Exactly reproduce the line containing "destruct (doc_type_of v)" together with every line after it, through the end of the entries, and give nothing more.

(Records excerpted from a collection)

= = = =

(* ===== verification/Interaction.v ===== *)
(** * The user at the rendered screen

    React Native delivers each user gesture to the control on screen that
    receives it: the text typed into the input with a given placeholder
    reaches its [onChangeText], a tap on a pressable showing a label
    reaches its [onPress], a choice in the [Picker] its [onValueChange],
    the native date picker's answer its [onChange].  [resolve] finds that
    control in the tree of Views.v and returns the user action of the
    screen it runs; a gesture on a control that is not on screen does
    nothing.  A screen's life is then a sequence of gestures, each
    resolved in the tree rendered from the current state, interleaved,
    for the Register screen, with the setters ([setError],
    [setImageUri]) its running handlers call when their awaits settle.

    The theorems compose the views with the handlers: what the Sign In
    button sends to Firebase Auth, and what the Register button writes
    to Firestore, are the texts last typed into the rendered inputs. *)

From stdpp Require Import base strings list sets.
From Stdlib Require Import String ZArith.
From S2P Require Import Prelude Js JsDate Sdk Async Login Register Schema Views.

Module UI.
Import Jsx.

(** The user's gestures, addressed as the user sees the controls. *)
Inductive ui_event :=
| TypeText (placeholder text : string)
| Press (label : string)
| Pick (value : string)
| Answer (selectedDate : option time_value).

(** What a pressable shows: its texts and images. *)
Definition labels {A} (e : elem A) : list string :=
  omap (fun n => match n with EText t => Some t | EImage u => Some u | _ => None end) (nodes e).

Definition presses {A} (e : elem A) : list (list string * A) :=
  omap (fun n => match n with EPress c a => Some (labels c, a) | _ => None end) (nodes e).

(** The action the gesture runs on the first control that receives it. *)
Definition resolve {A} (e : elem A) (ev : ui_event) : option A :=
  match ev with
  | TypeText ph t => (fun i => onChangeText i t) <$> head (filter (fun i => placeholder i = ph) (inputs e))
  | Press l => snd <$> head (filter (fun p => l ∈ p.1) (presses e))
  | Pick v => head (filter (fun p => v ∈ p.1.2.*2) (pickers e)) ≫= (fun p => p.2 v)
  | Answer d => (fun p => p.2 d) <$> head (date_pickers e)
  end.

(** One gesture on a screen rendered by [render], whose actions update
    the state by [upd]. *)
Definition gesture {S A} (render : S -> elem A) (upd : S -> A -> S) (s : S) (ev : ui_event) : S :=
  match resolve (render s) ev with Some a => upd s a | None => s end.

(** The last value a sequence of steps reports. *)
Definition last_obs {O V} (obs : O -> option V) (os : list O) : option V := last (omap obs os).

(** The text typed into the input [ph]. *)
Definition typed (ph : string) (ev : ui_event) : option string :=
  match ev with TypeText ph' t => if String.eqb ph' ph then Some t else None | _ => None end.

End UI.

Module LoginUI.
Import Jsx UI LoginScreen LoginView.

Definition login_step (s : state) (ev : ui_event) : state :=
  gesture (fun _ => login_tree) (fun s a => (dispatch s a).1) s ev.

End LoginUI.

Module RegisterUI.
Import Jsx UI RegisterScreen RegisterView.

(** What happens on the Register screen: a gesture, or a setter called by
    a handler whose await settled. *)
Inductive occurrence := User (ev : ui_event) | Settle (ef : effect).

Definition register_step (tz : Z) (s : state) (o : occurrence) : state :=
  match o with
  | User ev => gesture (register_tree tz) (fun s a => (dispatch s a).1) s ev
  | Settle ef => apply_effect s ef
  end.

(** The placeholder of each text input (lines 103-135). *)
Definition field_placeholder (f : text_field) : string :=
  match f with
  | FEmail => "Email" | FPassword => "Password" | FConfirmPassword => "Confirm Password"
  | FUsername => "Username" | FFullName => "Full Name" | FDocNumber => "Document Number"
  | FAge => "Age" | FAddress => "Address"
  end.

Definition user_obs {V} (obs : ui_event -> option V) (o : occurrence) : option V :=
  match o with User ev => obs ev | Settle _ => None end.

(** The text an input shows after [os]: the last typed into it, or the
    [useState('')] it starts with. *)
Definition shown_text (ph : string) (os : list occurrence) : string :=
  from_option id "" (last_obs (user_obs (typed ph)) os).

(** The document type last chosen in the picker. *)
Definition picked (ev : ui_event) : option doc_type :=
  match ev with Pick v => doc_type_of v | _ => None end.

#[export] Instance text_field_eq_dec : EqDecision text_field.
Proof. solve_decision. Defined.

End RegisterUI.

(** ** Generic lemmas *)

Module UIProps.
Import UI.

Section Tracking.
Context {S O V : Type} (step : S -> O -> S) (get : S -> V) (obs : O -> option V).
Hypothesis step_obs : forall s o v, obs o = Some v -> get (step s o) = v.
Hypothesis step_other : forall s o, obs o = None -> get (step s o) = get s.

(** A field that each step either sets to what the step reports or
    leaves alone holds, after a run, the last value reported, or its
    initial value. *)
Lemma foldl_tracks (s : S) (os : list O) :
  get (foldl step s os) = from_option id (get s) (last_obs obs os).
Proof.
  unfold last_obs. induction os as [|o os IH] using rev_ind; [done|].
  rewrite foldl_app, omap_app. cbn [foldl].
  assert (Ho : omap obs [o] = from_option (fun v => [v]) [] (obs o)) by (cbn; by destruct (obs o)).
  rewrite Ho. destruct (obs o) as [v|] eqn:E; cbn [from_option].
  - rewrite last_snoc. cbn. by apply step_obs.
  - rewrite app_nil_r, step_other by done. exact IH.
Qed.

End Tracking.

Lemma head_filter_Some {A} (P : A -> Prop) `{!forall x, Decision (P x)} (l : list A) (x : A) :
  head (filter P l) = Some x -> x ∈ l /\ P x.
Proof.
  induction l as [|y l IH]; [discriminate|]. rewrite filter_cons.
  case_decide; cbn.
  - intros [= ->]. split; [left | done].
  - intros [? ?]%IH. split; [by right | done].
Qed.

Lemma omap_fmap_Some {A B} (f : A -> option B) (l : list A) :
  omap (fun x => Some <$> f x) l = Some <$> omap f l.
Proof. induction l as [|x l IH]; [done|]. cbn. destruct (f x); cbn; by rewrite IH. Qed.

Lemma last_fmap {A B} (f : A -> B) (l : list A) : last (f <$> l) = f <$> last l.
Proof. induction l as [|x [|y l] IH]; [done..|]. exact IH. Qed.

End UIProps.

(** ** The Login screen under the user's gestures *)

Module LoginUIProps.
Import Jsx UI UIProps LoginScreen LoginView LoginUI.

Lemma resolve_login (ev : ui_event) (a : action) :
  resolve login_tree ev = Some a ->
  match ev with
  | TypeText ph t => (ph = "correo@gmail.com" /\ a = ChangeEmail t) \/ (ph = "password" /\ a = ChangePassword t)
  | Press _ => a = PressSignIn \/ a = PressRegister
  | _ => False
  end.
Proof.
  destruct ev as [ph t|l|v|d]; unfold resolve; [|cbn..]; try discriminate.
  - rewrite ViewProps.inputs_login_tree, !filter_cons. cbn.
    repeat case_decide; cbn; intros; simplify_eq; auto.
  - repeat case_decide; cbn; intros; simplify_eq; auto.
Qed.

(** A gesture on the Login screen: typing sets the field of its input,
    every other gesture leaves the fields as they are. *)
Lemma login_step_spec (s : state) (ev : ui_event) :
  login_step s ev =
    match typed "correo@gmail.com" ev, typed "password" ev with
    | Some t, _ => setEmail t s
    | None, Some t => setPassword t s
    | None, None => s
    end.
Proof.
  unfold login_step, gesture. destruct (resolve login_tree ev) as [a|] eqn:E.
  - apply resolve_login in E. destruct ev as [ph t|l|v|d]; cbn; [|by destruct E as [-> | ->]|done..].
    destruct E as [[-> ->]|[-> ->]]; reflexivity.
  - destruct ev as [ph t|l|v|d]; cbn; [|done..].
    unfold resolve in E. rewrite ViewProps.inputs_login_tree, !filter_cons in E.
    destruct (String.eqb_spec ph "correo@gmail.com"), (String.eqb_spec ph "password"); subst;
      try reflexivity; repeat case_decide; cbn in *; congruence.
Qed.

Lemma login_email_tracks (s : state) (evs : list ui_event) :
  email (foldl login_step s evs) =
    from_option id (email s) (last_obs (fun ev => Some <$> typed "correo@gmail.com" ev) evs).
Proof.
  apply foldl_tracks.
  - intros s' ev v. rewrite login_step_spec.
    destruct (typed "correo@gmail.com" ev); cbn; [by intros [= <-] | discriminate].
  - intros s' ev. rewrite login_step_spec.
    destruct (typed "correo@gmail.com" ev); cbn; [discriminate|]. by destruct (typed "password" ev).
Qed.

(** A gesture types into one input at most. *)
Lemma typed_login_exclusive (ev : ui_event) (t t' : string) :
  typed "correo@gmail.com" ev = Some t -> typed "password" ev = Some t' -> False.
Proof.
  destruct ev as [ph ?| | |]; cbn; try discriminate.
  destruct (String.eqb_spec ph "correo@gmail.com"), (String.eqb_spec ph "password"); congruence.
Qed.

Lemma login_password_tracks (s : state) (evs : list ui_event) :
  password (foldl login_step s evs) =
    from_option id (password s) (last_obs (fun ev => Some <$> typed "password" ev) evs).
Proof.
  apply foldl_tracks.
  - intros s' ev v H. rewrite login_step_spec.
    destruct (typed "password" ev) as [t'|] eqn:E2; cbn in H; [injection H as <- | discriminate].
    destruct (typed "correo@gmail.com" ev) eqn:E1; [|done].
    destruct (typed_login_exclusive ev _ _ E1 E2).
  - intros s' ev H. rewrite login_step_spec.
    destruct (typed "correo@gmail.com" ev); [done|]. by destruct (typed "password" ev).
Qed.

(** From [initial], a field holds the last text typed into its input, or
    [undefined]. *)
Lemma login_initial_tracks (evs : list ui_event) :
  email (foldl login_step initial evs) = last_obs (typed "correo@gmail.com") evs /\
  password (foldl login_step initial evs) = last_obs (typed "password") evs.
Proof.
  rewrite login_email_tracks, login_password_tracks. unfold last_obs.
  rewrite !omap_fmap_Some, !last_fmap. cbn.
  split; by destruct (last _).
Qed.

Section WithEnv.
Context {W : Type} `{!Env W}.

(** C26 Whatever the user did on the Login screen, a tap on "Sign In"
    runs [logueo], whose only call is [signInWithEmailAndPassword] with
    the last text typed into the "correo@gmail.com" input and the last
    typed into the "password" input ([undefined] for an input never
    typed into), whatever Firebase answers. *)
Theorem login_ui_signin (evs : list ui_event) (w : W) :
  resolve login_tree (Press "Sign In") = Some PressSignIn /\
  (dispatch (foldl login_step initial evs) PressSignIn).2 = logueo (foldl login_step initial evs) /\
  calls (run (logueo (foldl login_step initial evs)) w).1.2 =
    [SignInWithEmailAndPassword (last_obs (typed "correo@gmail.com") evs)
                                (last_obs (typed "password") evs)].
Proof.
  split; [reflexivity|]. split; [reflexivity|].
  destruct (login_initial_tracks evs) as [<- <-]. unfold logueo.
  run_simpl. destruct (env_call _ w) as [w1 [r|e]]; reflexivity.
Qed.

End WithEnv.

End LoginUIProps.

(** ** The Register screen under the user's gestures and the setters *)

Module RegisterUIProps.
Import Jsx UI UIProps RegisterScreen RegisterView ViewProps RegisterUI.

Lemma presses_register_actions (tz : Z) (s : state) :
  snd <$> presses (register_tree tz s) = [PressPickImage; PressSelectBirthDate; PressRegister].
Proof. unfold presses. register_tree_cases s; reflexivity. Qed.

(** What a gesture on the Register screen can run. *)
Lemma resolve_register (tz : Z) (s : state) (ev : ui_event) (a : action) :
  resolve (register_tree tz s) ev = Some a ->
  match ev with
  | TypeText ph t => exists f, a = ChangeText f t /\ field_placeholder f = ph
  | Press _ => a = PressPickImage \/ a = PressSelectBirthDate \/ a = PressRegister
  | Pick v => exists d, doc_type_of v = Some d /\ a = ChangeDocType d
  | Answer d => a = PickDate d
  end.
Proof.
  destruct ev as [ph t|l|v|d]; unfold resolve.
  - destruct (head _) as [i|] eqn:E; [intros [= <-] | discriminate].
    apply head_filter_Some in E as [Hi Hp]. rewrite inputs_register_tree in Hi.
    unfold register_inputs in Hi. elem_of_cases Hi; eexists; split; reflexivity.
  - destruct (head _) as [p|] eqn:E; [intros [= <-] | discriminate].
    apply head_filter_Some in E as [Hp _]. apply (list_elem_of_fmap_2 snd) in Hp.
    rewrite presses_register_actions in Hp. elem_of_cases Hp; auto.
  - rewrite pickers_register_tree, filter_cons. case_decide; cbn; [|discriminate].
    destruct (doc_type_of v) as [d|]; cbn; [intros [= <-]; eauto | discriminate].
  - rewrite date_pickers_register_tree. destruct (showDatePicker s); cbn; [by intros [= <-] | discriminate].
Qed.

= = = =

- RESPONSE TO THE EXERCISE -
    destruct (doc_type_of v) as [d|]; cbn; [intros [= <-]; eauto | discriminate].
  - rewrite date_pickers_register_tree. destruct (showDatePicker s); cbn; [by intros [= <-] | discriminate].
Qed.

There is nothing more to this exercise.